Obtaining healthcare services in the United States can oftentimes be a daunting, confusing, and outright expensive ordeal. The general public is largely unfamiliar with the convoluted industry and its niche economics; if there were an uncertainty index for the industry which traded on Wall Street based on the knowledge of the average patient consumer, it would be at an all-time high. This uncertainty and lack of information commonly results in the patient losing out financially and/or in terms of the quality and efficiency of medical care received from a healthcare provider. It is important to remember that the spirit of capitalism pervades nearly every sector of our economy, and healthcare is by no means an exception; if there is more profit to be made, people will go after it with little regard for fairness or the resulting consequences others involved may face.

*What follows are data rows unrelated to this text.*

(** The quote of one reference; [None] when the coin is not in the snapshot. *)
Definition map_rate (payload : gmap string (gmap string string)) (receivedAt : Time) (reference : ProviderInstrumentRef) : result (option ProviderQuote) :=
  let currency := ToLower (ref_QuoteCurrency reference) in
  match payload !! ref_ExternalSymbol reference with
  | None => Ok None
  | Some submap =>
      match submap !! currency, submap !! (currency ++ lastUpdatedSuffix)%string with
      | Some priceNumber, Some updatedNumber =>
          price <- or_fail (invalidResponseError code "provider price is not a valid decimal") (parseDecimalFromNumber priceNumber) ;;
          match ParseInt64 updatedNumber with
          | None => Err (invalidResponseError code "provider last_updated_at is not a valid integer" (Some (Plain "parse integer")))
          | Some updatedSeconds =>
              marketTime <- or_fail (invalidResponseError code "provider returned an invalid last_updated_at") (instantFromSeconds updatedSeconds) ;;
              let quote := quote_of reference price marketTime receivedAt (marshal_numbers submap) in
              or_fail (invalidResponseError code "provider quote fields are invalid") (quote_ValidateFor quote reference) ;;;
              Ok (Some quote)
          end
      | _, _ => Err (invalidResponseError code "provider omitted requested currency fields for a known coin id" None)
      end
  end.
Fixpoint map_rates (payload : gmap string (gmap string string)) (receivedAt : Time) (references : list ProviderInstrumentRef) : result (list ProviderQuote) :=
  match references with
  | [] => Ok []
  | r :: rest =>
      quote <- map_rate payload receivedAt r ;;
      quotes <- map_rates payload receivedAt rest ;;
      Ok (match quote with Some q => q :: quotes | None => quotes end)
  end.

Definition rates_query (references : list ProviderInstrumentRef) : list (string * string) :=
  [("ids", String.concat "," (sortedKeys (list_to_set (map ref_ExternalSymbol references))));
   ("vs_currencies", String.concat "," (sortedKeys (list_to_set (map (fun r => ToLower (ref_QuoteCurrency r)) references))));
   ("include_last_updated_at", "true")]%string.
Definition FetchLatestQuotes (references : list ProviderInstrumentRef) : M W (list ProviderQuote) :=
  _ <-- mlift (validateFXReferences references maxQuoteBatchSize) ;;
  body <-- doGet simplePricePath (rates_query references) ;;
  payload <-- mlift (some_or_fail (invalidResponseError code "provider returned a malformed simple/price response") (unmarshal_rates body)) ;;
  time <-- now ;;
  receivedAt <-- mlift (or_fail (invalidResponseError code "collection clock returned an invalid time") (NewUTCInstant time)) ;;
  quotes <-- mlift (map_rates payload receivedAt references) ;;
  _ <-- mlift (or_fail (invalidResponseError code "provider quote batch violated adapter contract") (ValidateLatestQuoteBatch code references quotes)) ;;
  mret quotes.

(** ** bars.go *)
Record dayPoint := mkDayPoint { day_price : Decimal; day_at : Time; day_raw : string * string }.
(** The points by day, the last one of each day, and the days in the order they
    were first met. *)
Fixpoint collect_days (days : gmap civilDay dayPoint) (order : list civilDay) (points : list (string * string)) : result (gmap civilDay dayPoint * list civilDay) :=
  match points with
  | [] => Ok (days, order)
  | point :: rest =>
      match ParseInt64 (fst point) with
      | None => Err (invalidResponseError code "provider price timestamp is not a valid integer" (Some (Plain "parse integer")))
      | Some milliseconds =>
          pointTime <- or_fail (invalidResponseError code "provider returned an invalid price timestamp") (instantFromMilliseconds milliseconds) ;;
          price <- or_fail (invalidResponseError code "provider price is not a valid decimal") (parseDecimalFromNumber (snd point)) ;;
          let day := civilDayOf pointTime in
          let order := if not_nil (days !! day) then order else order ++ [day] in
          collect_days (<[day := mkDayPoint price pointTime point]> days) order rest
      end
  end.
(** [sort.Slice] by day; the days are distinct. *)
Fixpoint insert_day (d : civilDay) (l : list civilDay) : list civilDay :=
  match l with
  | [] => [d]
  | e :: rest => if civilDay_before e d then e :: insert_day d rest else d :: l
  end.
Definition sort_days (l : list civilDay) : list civilDay := fold_right insert_day [] l.

Definition bar_of_day (reference : ProviderInstrumentRef) (zeroVolume : Decimal) (receivedAt : Time) (day : civilDay) (point : dayPoint) : result ProviderBar :=
  openInstant <- or_fail (invalidResponseError code "computed bar open time is invalid") (NewUTCInstant (midnightUTC day)) ;;
  let closeTime := Add (midnightUTC day) (24 * Hour) in
  closeInstant <- or_fail (invalidResponseError code "computed bar close time is invalid") (NewUTCInstant closeTime) ;;
  let price := day_price point in
  let bar := {|
    pb_ProviderInstrumentID := ref_ProviderInstrumentID reference; pb_InstrumentID := ref_InstrumentID reference;
    pb_AssetID := ref_AssetID reference; pb_ProviderCode := ref_ProviderCode reference; pb_Interval := BarInterval1Day;
    pb_OpenTime := openInstant; pb_CloseTime := closeInstant; pb_Open := price; pb_High := price; pb_Low := price; pb_Close := price;
    pb_BaseVolume := Some zeroVolume; pb_QuoteVolume := Some zeroVolume; pb_TradeCount := None; pb_IsClosed := negb (After closeTime receivedAt);
    pb_ProviderUpdatedAt := Some (day_at point); pb_ReceivedAt := receivedAt;
    pb_RawPayload := json_text (syntheticDailyBarPayload (day_raw point)) |} in
  or_fail (invalidResponseError code "provider bar fields are invalid") (bar_ValidateFor bar reference) ;;;
  Ok bar.
(** Every selected day has a point. *)
Fixpoint bars_of_days (reference : ProviderInstrumentRef) (zeroVolume : Decimal) (receivedAt : Time) (days : gmap civilDay dayPoint) (selected : list civilDay) :
    result (list ProviderBar) :=
  match selected with
  | [] => Ok []
  | day :: rest =>
      match days !! day with
      | None => bars_of_days reference zeroVolume receivedAt days rest
      | Some point =>
          bar <- bar_of_day reference zeroVolume receivedAt day point ;;
          bars <- bars_of_days reference zeroVolume receivedAt days rest ;;
          Ok (bar :: bars)
      end
  end.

A major issue which has impacted patient checkbooks and fueled emotional outcry nationwide is balance billing. When a patient receives medical care from a hospital, physician, or other healthcare provider who is out-of-network (not under contract) with the patient’s health plan, the patient will be “balance billed” for those billed charges in excess of his/her health plan’s maximum allowable amount. From the health plan’s perspective, the allowable charges are the only charges that exist, and all metrics of the benefits they provide to the patient are based off of those allowable charges only. Let’s say an out-of-network neurosurgeon’s billed charges for a spine procedure are $85,000, while the patient’s health plan has a maximum allowable amount of $40,000 for the same spine procedure. When calculating what it will pay, the health plan will start at $40,000, reduce it by any applicable copay, deductible, and coinsurance up to the out-of-pocket maximum due from the patient on that $40,000, and pay the rest. The $45,000 in excess of the maximum allowable amount, if balance billed, will become the patient’s liability.
There is a lot of controversy about healthcare providers remaining out-of-network and balance billing patients; while some providers’ reasons for staying out-of-network come with noble intentions, others’ reasons are muddled with greed and arrogance. Solo physicians or small multi-physician clinics may very well have tried to contract with your health plan in the past but backed out due to unfair terms and rates being offered them simply because they had limited leverage and negotiating power. In another scenario, an out-of-network hospital may have no intention of contracting with your health plan because they bill charges at several multiples of what may be adequate and/or acceptable pushing your health plan to part with a large sum of money; they don’t care about balance billing you or may have even told you that they will waive the excess billable charges or write them off (this waiver/write off may actually constitute insurance fraud). My purpose here is not to get into these intricacies but rather provide some thoughts on how patient consumers can be proactive in this environment to protect themselves financially.
So you may ask, how do I stay safe? Here’s a simple way to approach it by going through 3 steps any time you need medical care:
- Ask yourself: For the healthcare service I need, is there an in-network provider available who will provide the same level of medical care (quality and efficiency) as the out-of-network provider I’m considering? If yes, it’s probably a good idea to go to the in-network provider. If no, go to the next bullet point.
- How much will the out-of-network provider balance bill me? Get an estimate up front and if it’s a fair amount that you’re willing to pay, it’s probably best to go with the out-of-network provider. If not, you have two options: a) Choose an in-network provider that provides the same service at a lower level of care or b) go with the out-of-network provider and eat the unfair cost (at least you know about it up front so you can plan for it). You have to weigh the extra cost of the out-of-network provider against the lower quality of the in-network provider. If there is no in-network provider that offers the medical care you need (this is very rare), then going with the out-of-network provider and eating the unfair cost may be your only option. Lastly, if the situation is an emergency and you may not be able to avoid out-of-network care, go to the final bullet point.
- In an emergency situation, if it’s possible try to request up front that you only want treatment from in-network providers so long as it does not compromise the quality or efficiency of care your receive. If this doesn’t work out and you get stuck with an outrageous balance bill, there are still options available to you. First, do some research to see if your health plan paid an inadequate or inaccurate amount for the service you received and if so, try to get them to pay more to make it right. If your health plan paid a fair and correct amount, the next step is to negotiate directly or through a mediator with the healthcare provider to lower your bill to an acceptable amount. If this does not work, then you can file complaints with national and/or state agencies which may support your cause and hope they will leverage their influence to help you. Legal action may or may not be an option.
The healthcare industry in this country as a whole is truly an enigma; even though I’ve had extensive exposure to it in my life, I still have a limited understanding of the big picture. In general, I feel there are two major drivers on the healthcare provider racetrack: self-interest/profit and patient care. In some situations the two are mutually exclusive while in others they are not or actually contribute to one another (for example if a hospital facility is highly profitable, they will spend extra dollars to provide exceptional medical facilities and treatment for their patients). It’s up to the patient consumer to research and figure out where and how to best invest their money for the most favorable outcome in their health.